§ **Activity**
In the data below, one line contains "- symmetry. eapply Nat.div_unique; [|exact" and a later one contains "replace (k +". Print both, with every line between them, exactly and alone.

(Stored items)
===============

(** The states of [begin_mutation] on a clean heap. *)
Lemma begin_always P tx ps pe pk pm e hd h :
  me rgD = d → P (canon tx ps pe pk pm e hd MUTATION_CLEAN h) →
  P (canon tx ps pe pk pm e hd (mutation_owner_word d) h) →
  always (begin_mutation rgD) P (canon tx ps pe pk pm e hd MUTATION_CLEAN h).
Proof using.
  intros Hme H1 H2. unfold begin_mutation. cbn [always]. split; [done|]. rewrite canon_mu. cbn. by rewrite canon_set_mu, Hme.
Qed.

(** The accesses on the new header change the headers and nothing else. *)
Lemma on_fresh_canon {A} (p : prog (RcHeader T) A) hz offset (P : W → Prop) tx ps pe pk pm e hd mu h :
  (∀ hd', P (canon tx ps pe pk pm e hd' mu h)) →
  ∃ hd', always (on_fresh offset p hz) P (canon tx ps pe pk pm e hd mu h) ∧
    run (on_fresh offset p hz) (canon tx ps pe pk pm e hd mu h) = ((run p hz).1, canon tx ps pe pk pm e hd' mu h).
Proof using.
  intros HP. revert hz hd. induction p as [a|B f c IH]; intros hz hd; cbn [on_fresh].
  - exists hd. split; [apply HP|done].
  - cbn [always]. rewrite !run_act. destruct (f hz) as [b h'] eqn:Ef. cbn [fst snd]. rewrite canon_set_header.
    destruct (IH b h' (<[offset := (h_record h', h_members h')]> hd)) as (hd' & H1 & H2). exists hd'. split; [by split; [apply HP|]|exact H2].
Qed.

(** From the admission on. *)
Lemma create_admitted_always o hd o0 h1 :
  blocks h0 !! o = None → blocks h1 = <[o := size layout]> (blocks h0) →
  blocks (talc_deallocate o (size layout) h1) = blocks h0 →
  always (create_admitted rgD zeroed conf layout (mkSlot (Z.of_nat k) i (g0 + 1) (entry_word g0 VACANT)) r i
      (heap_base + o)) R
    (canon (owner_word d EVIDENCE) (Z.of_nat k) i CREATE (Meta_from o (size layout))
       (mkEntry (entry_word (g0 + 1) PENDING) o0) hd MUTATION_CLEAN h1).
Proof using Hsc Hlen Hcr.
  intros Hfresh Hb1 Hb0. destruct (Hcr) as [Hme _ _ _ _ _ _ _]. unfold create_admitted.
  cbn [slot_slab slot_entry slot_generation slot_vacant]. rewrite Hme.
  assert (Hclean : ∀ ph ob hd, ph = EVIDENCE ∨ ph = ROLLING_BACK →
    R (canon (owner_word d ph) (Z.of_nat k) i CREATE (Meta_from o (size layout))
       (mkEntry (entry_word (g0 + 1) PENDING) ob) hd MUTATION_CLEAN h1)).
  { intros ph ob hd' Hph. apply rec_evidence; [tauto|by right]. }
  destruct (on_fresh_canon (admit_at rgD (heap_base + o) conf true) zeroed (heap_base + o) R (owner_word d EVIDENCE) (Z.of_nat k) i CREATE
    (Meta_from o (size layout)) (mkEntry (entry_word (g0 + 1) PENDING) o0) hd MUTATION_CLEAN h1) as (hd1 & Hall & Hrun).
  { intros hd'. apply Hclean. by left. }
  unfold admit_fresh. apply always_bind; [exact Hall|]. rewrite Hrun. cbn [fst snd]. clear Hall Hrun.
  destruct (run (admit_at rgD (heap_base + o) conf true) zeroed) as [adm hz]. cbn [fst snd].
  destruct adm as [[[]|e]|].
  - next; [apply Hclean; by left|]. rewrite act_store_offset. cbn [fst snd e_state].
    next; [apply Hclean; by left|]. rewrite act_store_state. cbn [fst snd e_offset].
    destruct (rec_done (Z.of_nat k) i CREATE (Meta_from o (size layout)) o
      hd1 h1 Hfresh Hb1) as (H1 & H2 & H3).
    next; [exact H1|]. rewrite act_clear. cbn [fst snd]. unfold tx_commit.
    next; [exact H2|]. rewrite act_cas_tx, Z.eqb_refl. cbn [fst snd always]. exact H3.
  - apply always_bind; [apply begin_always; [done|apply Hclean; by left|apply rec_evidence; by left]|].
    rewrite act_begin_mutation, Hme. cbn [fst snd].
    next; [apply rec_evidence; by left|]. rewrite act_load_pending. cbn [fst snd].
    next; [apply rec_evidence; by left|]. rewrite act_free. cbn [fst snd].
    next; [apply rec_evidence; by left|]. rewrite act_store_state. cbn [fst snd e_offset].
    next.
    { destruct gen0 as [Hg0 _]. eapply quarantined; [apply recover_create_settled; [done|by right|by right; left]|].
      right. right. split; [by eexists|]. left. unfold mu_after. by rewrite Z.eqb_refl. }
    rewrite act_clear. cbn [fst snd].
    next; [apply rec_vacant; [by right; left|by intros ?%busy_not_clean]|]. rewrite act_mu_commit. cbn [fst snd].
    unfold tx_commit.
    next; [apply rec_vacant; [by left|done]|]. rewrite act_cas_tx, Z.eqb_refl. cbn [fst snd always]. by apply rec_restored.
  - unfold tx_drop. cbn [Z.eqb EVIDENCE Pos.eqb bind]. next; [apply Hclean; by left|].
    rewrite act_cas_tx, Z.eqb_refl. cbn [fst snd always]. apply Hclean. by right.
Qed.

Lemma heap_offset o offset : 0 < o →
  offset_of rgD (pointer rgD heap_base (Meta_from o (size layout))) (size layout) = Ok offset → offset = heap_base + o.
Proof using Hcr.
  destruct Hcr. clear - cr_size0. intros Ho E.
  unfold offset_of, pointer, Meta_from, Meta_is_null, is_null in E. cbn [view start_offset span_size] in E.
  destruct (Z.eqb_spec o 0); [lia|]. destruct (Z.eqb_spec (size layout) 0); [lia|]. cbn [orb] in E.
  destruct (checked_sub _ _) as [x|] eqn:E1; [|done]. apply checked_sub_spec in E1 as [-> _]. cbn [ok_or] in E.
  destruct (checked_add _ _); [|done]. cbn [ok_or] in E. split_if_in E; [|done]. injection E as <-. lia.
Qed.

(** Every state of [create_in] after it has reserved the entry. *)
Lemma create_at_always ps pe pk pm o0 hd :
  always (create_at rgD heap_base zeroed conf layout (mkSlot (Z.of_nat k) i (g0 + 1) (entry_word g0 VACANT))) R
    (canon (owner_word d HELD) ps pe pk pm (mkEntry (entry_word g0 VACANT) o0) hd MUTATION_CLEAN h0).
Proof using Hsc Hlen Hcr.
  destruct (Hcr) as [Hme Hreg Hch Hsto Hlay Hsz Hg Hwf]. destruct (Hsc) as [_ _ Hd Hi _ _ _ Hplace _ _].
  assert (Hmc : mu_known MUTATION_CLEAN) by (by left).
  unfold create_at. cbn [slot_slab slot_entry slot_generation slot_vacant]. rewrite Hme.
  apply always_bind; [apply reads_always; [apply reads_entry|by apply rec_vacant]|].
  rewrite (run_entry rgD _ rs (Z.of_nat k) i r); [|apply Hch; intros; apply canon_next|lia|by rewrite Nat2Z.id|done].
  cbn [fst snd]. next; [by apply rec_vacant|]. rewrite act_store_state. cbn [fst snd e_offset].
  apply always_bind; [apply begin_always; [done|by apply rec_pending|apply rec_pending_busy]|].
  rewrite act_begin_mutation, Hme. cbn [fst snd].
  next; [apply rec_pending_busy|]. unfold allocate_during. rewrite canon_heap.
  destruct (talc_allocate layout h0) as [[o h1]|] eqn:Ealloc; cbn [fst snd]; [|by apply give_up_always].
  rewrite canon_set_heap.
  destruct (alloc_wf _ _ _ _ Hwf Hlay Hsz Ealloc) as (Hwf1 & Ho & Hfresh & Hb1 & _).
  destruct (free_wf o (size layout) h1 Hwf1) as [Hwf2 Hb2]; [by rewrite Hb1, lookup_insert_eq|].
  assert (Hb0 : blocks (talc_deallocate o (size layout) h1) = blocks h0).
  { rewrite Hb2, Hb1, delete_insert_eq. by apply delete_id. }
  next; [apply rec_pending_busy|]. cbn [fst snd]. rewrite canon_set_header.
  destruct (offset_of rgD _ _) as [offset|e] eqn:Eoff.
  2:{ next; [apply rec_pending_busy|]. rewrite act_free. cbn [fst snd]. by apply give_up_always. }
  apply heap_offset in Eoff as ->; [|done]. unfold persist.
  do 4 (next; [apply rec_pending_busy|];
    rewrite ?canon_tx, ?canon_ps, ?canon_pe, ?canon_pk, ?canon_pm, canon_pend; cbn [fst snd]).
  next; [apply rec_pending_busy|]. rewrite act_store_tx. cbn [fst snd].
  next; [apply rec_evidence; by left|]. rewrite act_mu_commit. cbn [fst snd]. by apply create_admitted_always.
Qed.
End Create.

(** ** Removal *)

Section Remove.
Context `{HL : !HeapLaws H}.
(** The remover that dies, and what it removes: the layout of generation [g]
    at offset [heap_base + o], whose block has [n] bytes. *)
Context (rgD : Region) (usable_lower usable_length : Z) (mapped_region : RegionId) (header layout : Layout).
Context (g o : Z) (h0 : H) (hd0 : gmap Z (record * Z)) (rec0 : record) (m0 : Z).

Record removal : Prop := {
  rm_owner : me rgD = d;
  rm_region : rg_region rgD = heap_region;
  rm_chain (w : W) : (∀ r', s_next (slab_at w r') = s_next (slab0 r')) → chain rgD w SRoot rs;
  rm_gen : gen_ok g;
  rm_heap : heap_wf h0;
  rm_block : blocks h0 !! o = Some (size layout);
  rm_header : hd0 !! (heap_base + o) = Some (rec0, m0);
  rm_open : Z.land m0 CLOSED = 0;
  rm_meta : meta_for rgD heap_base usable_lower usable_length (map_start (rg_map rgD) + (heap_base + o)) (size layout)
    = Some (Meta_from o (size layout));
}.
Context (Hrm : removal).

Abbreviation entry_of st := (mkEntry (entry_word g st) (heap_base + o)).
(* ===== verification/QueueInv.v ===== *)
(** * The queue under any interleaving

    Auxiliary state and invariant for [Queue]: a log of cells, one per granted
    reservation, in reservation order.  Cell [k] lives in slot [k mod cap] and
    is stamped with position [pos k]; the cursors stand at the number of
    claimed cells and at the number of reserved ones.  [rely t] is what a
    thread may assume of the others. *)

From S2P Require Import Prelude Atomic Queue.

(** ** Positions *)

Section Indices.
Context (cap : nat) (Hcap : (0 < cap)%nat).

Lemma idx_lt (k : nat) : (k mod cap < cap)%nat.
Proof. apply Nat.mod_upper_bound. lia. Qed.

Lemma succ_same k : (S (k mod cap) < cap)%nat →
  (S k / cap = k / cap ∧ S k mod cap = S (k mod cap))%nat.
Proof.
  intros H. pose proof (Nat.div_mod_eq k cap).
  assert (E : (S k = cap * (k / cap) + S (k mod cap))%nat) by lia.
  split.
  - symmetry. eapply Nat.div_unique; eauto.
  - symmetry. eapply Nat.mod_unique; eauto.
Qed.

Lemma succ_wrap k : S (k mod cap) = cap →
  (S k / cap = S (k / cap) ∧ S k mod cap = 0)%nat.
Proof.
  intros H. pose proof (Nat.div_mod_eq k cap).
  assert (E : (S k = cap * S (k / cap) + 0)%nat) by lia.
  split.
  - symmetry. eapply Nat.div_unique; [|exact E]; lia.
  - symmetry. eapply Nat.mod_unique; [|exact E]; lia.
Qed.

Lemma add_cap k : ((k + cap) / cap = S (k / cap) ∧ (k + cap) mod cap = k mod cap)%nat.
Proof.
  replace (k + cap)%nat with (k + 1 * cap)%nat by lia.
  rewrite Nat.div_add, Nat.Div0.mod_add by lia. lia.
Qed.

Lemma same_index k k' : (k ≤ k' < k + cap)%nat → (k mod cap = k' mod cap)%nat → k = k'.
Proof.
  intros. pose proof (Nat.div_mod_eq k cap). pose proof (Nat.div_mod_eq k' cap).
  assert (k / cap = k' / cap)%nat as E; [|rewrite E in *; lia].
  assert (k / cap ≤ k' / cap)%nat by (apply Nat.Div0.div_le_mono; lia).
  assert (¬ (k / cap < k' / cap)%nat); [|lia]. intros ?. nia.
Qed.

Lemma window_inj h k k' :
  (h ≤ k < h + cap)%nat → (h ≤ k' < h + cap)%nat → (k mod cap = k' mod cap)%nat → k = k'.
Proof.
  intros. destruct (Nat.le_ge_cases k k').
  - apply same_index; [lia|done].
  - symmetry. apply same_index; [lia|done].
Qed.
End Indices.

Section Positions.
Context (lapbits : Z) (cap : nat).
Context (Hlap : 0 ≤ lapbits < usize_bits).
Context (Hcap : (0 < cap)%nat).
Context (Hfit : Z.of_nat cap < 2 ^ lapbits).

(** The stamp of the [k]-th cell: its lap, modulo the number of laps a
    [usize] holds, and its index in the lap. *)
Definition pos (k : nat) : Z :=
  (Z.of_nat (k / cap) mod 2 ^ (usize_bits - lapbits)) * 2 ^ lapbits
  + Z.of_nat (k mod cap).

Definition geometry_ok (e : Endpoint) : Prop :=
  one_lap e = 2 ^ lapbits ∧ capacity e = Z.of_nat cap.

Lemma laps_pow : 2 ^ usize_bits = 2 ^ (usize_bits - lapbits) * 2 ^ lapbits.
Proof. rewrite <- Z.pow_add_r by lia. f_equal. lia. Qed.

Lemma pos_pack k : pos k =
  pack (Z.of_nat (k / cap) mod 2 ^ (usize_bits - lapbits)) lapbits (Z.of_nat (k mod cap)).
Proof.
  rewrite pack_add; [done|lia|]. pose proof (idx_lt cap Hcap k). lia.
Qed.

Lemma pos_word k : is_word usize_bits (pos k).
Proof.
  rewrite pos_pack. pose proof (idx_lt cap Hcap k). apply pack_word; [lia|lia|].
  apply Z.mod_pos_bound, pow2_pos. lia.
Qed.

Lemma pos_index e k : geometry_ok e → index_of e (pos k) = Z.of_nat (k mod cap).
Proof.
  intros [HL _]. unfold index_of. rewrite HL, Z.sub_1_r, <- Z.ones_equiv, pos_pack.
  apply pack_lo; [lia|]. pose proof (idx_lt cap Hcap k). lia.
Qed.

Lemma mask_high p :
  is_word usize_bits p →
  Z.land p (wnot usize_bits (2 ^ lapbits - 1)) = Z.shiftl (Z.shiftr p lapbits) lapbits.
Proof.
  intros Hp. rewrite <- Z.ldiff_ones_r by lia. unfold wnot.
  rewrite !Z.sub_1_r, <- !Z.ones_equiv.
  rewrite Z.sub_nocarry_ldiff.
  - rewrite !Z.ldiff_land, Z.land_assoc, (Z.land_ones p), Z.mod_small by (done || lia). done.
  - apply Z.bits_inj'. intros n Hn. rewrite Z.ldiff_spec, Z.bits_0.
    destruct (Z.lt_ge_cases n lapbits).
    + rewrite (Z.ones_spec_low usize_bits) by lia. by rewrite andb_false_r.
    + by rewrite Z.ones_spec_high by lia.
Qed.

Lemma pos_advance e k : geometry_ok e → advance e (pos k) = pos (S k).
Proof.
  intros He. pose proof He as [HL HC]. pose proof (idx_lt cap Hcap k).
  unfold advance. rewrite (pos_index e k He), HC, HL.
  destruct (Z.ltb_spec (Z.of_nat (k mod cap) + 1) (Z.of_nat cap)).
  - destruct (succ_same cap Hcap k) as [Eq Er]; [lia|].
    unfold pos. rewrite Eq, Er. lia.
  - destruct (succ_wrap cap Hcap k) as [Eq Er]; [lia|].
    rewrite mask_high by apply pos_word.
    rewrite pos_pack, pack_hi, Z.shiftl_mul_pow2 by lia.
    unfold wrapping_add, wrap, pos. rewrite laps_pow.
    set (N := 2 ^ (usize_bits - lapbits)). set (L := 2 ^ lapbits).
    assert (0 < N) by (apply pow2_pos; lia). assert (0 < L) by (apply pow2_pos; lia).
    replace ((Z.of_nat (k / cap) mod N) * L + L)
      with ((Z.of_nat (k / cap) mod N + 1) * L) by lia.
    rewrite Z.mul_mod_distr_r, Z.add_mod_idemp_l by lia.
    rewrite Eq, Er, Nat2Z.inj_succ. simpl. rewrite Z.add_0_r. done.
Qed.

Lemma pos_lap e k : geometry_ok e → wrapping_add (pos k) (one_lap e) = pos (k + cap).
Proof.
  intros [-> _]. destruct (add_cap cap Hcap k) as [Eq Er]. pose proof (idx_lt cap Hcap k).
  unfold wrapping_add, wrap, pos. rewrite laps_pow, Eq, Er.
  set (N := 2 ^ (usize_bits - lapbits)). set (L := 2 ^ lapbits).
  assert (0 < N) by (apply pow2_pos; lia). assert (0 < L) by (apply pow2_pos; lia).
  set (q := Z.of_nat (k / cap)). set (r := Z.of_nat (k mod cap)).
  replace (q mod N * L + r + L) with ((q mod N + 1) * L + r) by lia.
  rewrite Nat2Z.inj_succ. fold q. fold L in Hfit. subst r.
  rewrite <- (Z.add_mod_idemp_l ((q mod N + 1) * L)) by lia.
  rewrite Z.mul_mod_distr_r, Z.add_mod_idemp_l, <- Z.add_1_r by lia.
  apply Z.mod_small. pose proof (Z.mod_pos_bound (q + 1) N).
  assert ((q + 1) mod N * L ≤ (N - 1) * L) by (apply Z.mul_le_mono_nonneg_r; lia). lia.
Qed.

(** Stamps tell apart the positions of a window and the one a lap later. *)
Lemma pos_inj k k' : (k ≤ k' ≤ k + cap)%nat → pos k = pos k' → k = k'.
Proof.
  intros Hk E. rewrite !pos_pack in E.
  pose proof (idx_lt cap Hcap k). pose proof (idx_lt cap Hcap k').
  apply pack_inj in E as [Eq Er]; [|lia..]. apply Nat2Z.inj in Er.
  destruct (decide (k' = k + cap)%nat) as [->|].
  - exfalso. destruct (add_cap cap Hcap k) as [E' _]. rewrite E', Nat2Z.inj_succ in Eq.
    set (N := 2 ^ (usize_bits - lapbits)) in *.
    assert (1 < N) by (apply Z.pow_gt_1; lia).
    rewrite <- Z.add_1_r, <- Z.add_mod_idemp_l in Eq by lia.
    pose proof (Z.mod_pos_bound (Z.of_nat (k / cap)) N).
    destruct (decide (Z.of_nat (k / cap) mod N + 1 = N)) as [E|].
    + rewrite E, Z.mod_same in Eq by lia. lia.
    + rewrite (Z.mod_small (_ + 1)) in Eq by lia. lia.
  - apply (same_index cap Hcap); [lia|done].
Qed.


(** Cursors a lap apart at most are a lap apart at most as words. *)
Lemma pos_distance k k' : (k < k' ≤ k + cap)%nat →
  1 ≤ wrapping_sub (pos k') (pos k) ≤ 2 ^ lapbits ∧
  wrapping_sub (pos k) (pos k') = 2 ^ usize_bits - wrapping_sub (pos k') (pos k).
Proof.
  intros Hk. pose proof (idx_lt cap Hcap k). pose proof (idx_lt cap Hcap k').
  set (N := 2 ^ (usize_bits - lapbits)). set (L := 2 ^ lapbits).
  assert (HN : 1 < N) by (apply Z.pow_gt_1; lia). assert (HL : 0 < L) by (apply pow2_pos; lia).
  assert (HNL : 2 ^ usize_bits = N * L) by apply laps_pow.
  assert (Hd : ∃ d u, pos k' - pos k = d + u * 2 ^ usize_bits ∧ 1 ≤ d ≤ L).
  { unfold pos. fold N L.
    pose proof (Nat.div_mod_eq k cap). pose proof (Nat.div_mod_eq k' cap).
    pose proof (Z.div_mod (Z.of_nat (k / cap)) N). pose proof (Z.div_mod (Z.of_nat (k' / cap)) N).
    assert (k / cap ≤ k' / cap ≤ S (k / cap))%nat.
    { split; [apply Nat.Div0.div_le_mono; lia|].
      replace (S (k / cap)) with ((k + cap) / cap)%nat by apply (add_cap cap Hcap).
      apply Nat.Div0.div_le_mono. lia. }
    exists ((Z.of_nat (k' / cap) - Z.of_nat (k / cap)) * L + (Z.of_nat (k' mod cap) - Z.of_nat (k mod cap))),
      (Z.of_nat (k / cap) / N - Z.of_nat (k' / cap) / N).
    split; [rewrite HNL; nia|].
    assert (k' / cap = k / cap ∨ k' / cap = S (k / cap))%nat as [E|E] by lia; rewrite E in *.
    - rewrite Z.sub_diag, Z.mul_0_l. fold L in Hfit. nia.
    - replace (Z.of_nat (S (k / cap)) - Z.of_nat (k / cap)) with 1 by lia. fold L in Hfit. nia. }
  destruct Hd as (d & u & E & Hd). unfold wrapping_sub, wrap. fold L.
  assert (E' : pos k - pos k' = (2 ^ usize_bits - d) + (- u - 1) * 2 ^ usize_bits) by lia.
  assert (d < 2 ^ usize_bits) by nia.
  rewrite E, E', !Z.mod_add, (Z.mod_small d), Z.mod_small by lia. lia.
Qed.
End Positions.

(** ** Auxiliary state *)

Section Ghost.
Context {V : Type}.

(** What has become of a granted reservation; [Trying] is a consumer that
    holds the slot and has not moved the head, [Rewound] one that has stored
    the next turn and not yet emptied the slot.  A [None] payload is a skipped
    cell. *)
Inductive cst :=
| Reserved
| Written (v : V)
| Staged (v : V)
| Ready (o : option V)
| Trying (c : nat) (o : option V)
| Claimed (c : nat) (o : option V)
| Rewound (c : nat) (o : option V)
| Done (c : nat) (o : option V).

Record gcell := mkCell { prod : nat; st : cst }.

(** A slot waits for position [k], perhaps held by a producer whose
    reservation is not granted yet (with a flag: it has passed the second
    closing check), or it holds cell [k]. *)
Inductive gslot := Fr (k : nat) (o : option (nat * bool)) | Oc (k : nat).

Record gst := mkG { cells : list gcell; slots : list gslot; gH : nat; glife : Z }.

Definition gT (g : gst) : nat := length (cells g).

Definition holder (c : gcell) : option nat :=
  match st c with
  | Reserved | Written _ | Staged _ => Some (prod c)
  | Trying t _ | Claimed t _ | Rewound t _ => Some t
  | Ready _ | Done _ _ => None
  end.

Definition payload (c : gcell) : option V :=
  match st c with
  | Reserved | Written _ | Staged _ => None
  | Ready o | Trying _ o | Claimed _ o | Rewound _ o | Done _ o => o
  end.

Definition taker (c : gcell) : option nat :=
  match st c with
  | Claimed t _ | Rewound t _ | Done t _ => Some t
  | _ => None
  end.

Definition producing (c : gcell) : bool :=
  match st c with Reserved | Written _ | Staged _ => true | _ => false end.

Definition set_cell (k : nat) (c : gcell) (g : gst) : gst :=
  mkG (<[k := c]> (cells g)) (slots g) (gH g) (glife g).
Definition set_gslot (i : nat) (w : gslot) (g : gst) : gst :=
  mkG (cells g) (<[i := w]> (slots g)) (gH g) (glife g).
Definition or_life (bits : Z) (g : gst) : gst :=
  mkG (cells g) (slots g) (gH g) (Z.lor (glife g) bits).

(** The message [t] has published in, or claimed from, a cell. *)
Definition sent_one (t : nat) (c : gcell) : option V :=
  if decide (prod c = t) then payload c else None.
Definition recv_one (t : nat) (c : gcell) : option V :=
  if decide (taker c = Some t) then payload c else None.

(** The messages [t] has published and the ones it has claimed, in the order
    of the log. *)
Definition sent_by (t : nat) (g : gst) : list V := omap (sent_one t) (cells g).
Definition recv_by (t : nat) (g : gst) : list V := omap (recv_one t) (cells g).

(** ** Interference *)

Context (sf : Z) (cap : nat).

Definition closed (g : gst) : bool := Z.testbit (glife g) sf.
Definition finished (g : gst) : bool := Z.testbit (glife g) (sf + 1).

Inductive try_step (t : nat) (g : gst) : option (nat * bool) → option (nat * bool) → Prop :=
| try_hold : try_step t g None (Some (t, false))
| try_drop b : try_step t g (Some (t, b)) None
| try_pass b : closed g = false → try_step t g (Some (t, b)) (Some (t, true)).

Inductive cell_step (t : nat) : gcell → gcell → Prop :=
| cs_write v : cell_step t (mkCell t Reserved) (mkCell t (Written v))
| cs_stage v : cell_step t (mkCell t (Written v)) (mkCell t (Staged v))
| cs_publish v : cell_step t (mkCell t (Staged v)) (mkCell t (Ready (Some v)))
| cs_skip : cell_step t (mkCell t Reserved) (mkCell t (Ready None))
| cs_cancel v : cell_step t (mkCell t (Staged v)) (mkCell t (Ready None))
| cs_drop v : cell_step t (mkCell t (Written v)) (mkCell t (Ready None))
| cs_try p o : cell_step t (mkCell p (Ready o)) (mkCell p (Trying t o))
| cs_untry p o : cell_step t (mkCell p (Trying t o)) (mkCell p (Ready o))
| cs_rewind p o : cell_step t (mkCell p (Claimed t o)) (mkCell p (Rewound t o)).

===============

§ **Your response**
  - symmetry. eapply Nat.div_unique; [|exact E]; lia.
  - symmetry. eapply Nat.mod_unique; [|exact E]; lia.
Qed.

Lemma add_cap k : ((k + cap) / cap = S (k / cap) ∧ (k + cap) mod cap = k mod cap)%nat.
Proof.
  replace (k + cap)%nat with (k + 1 * cap)%nat by lia.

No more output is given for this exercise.